*Task*. Pick out each line of the records in which the word "Hwrite" appears.

*Data supplied*.
════════════════════

(** X13. When a value was computed but saving it raised, the entry is in
    memory all the same: the next call with the same arguments returns the
    value without invoking the function, and without trying to save. *)
Theorem unsaved_entry_is_served (args : list pyval) (s : memo) (w : world)
    (d : list (pyval * pyval)) (e : exn) (s1 : memo) (w1 : world) (value : pyval) :
  cache s = VDict d ->
  wrapped_f nf args s w = (Raise e, s1, w1) ->
  calls w1 = S (calls w) ->
  fn_body (func s) args (calls w) = Return value ->
  forall w', wrapped_f nf args s1 w' = (Return value, s1, w').
Proof.
  intros Hc Hrun Hcalls Hf w'.
  rewrite wrapped_f_after_check, check_cache_loaded in Hrun by (rewrite Hc; discriminate).
  rewrite Hc, Hf in Hrun. unfold py_contains, py_getitem, py_setitem in Hrun.
  destruct (hashable (VTuple args)) eqn:Hh; [ | injection Hrun as _ _ <-; lia ].
  destruct (dict_get (VTuple args) d); [ discriminate | ].
  destruct (save_cache nf _ (tick w)) as [[r2 s2] w2] eqn:Hsave.
  apply save_cache_keeps in Hsave as [-> _].
  destruct r2 as [ [] | e2 ]; [ discriminate | ]. injection Hrun as _ <- _.
  eapply wrapped_f_hit; [ reflexivity | exact Hh | apply dict_get_set_same, Hh ].
Qed.

Lemma check_cache_on_broken (s : memo) (w : world) (e : exn) :
  cache s = VNone ->
  files w !! get_cache_filename nf s = Some (File (Broken e)) ->
  read_fault w = None ->
  check_cache nf s w =
    (if is_EOFError e then (Return tt, set_cache (VDict []) s, w) else (Raise e, s, w)).
Proof.
  intros Hc Hfile Hread. unfold check_cache, cache_exists, read_cache.
  unfold_monad. unfold_io. rewrite Hc. simpl. rewrite !Hfile. simpl.
  rewrite Hread. simpl. destruct (is_EOFError e); reflexivity.
Qed.

(** X14. [save_cache] opens the cache file, which empties it, before it
    reads the modification time of the source: when that time cannot be
    read, the save raises [OSError] and the store that was on disk is lost;
    an instance that loads afterwards starts from an empty store. *)
Theorem failed_save_wipes_the_file (s : memo) (w : world) :
  files w !! get_cache_filename nf s <> Some Dir ->
  open_fault w = None ->
  getmtime w (parent_filepath s) = None ->
  exists w',
    save_cache nf s w = (Raise OSError, s, w') /\
    files w' !! get_cache_filename nf s = Some (File empty_file) /\
    (read_fault w = None ->
     forall s0, cache s0 = VNone -> same_binding s s0 ->
       check_cache nf s0 w' = (Return tt, set_cache (VDict []) s0, w')).
Proof.
  intros Hdir Hopen Hm. eexists. rewrite save_cache_outcome. cbn zeta.
  rewrite Hopen, Hm.
  split; [ destruct (files w !! get_cache_filename nf s) as [ [ | c ] | ];
           [ contradiction | reflexivity | reflexivity ] | ].
  split; [ simpl; apply lookup_insert_eq | ].
  intros Hread s0 Hc0 Hb.
  rewrite (check_cache_on_broken s0 _ EOFError Hc0); [ reflexivity | | exact Hread ].
  rewrite (same_binding_filename _ _ Hb). simpl. apply lookup_insert_eq.
Qed.

Lemma read_cache_failure (s : memo) (w : world) (e : exn) (s' : memo) (w' : world) :
  read_cache nf s w = (Raise e, s', w') ->
  w' = w /\ cache s' = cache s /\ read_cache nf s' w = (Raise e, s', w).
Proof.
  unfold read_cache. unfold_monad. unfold_io. simpl.
  destruct (files w !! get_cache_filename nf s) as [ [ | c ] | ] eqn:Hfile; simpl.
  1, 3: intros [= <- <- <-]; rewrite Hfile; repeat split; reflexivity.
  destruct (read_fault w) as [ e0 | ] eqn:Hread; simpl.
  { intros [= <- <- <-]. rewrite Hfile. simpl. rewrite ?Hread. repeat split; reflexivity. }
  destruct (pickle_loads c) as [ data | e0 ] eqn:Hload; simpl.
  2:{ intros [= <- <- <-]. rewrite Hfile. simpl. rewrite ?Hread. simpl. rewrite ?Hload.
      repeat split; reflexivity. }
  destruct (py_getitem data (VStr (u "timestamp"))) as [ t | e0 ] eqn:Hts; simpl.
  2:{ intros [= <- <- <-]. rewrite Hfile. simpl. rewrite ?Hread. simpl. rewrite ?Hload.
      simpl. rewrite ?Hts. repeat split; reflexivity. }
  destruct (py_getitem data (VStr (u "cache"))) as [ c0 | e0 ] eqn:Hcache; simpl;
    [ discriminate | ].
  intros [= <- <- <-].
  change (get_cache_filename nf (set_timestamp t s)) with (get_cache_filename nf s).
  rewrite Hfile. simpl. rewrite ?Hread. simpl. rewrite ?Hload. simpl. rewrite ?Hts. simpl.
  rewrite ?Hcache. repeat split; reflexivity.
Qed.

(** X15. A cache file that cannot be read as a store is never repaired:
    when [read_cache] raises anything but [EOFError] (a malformed stream, a
    value without the two fields, a file that cannot be opened), the call
    raises it before the function is invoked, the instance stays unloaded,
    and so every later call fails in the same way while the file is there. *)
Theorem unreadable_store_keeps_failing (s : memo) (w : world) (c : content)
    (e : exn) (s' : memo) (w' : world) :
  cache s = VNone ->
  files w !! get_cache_filename nf s = Some (File c) ->
  read_cache nf s w = (Raise e, s', w') ->
  is_EOFError e = false ->
  cache s' = VNone /\
  forall args,
    wrapped_f nf args s w = (Raise e, s', w) /\
    wrapped_f nf args s' w = (Raise e, s', w).
Proof.
  intros Hc Hfile Hread He.
  destruct (read_cache_failure s w e s' w' Hread) as (-> & Hc' & Hagain).
  assert (Hcheck : forall s0, cache s0 = VNone ->
            get_cache_filename nf s0 = get_cache_filename nf s ->
            read_cache nf s0 w = (Raise e, s', w) ->
            check_cache nf s0 w = (Raise e, s', w)).
  { intros s0 Hc0 Hp0 Hr0. unfold check_cache, cache_exists.
    unfold bind, ret, gets, modify, try_except_EOFError, os_path_isfile.
    rewrite Hc0, Hp0, Hfile, Hr0, He. reflexivity. }
  split; [ congruence | ]. intros args. rewrite !wrapped_f_after_check.
  rewrite (Hcheck s Hc eq_refl Hread).
  rewrite (Hcheck s'); [ split; reflexivity | congruence | | exact Hagain ].
  revert Hread. unfold read_cache. unfold_monad. unfold_io. simpl. intros Hread.
  repeat (case_match; simplify_eq); reflexivity.
Qed.

(** X16. After the source file was modified, the first value computed
    replaces the whole store: the earlier entries are dropped from memory
    when the stale store is loaded, and from the cache file when the new
    entry is saved, with the new modification time as time stamp. *)
Theorem stale_file_is_replaced (args : list pyval) (s : memo) (w : world)
    (data c value : pyval) (saved mtime : Z) :
  cache s = VNone ->
  files w !! get_cache_filename nf s = Some (File (Pickled data)) ->
  read_fault w = None ->
  py_getitem data (VStr (u "timestamp")) = Return (VInt saved) ->
  py_getitem data (VStr (u "cache")) = Return c ->
  getmtime w (parent_filepath s) = Some mtime ->
  (saved < mtime)%Z ->
  hashable (VTuple args) = true ->
  fn_body (func s) args (calls w) = Return value ->
  open_fault w = None -> write_fault w = None ->
  exists s1 w1,
    wrapped_f nf args s w = (Return value, s1, w1) /\
    cache s1 = VDict [(VTuple args, value)] /\
    files w1 !! get_cache_filename nf s
      = Some (File (Pickled (store mtime (VDict [(VTuple args, value)])))).
Proof.
  intros Hc Hfile Hread Hts Hstore Hm Hlt Hh Hf Hopen Hwrite.
  assert (Hcheck : check_cache nf s w
                   = (Return tt, set_cache (VDict []) (set_timestamp (VInt saved) s), w)).
  { rewrite (check_cache_on_store s w data (VInt saved) c Hc Hfile Hread Hts Hstore), Hm.
    simpl. replace (saved <? mtime)%Z with true by (symmetry; apply Z.ltb_lt, Hlt).
    reflexivity. }
  do 2 eexists. rewrite wrapped_f_after_check, Hcheck.
  cbn [cache set_cache func set_timestamp]. unfold py_contains, py_setitem.
  rewrite Hh, Hf. cbn [dict_get dict_set]. rewrite save_cache_outcome. cbn zeta.
  change (get_cache_filename nf (set_cache _ _)) with (get_cache_filename nf s).
  simpl. rewrite Hfile, Hopen, Hm, Hwrite.
  split; [ reflexivity | split; [ reflexivity | ] ].
  simpl. apply lookup_insert_eq.
Qed.

End MemorizeProofs.

(** ** The properties on concrete runs *)

(** C2. [first([5])] called through the wrapper, with the list as only
    argument: the tuple of arguments passes the [isinstance] test, the
    lookup in the store raises [TypeError], and [first] is not invoked;
    called directly, [first] returns 5. *)
Theorem unhashable_call_fails :
  isinstance_Hashable (VTuple [VList [VInt 5]]) = true /\
  hashable (VTuple [VList [VInt 5]]) = false /\
  wrapped_f nfkd_ascii [VList [VInt 5]] (memo_of first) world0
    = (Raise TypeError, set_cache (VDict []) (memo_of first), world0) /\
  fn_body first [VList [VInt 5]] (calls world0) = Return (VInt 5).
Proof. repeat split; vm_compute; reflexivity. Qed.

(** C3, as stated, fails on a malformed cache file: the error of
    unpickling leaves [check_cache], and the instance stays unloaded. *)
Lemma malformed_file_propagates :
  check_cache nfkd_ascii (memo_of square) malformed_world
    = (Raise UnpicklingError, memo_of square, malformed_world).
Proof. vm_compute. reflexivity. Qed.

(** C5, as stated, fails on a file name that starts with a hyphen: the
    hyphen stays in the slug. *)
Lemma leading_hyphen_is_kept :
  get_cache_filename nfkd_ascii (memo_of dash_f) = u "/tmp/c/-a_f.cache" /\
  cache_path_spec nfkd_ascii (memo_of dash_f) = u "/tmp/c/a_f.cache" /\
  get_cache_filename nfkd_ascii (memo_of dash_f) <> cache_path_spec nfkd_ascii (memo_of dash_f).
Proof.
  split; [ vm_compute; reflexivity | ].
  split; [ vm_compute; reflexivity | ].
  vm_compute. discriminate.
Qed.

(** C10, as stated, fails on a malformed cache file: after the call of
    [check_cache], which raises, the in-memory cache is still [None]. *)
Lemma malformed_file_leaves_none :
  cache (snd (fst (check_cache nfkd_ascii (memo_of square) malformed_world))) = VNone.
Proof. vm_compute. reflexivity. Qed.

(** A store whose [cache] field is not a dictionary is loaded as it is. *)
Example stored_none_is_loaded :
  check_cache nfkd_ascii (memo_of square) (world_with (Pickled (store 100 VNone)))
    = (Return tt, set_timestamp (VInt 100) (memo_of square),
       world_with (Pickled (store 100 VNone))).
Proof. vm_compute. reflexivity. Qed.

════════════════════

*Output of the exercise*.
  intros Hc Hfile Hread Hts Hstore Hm Hlt Hh Hf Hopen Hwrite.
  simpl. rewrite Hfile, Hopen, Hm, Hwrite.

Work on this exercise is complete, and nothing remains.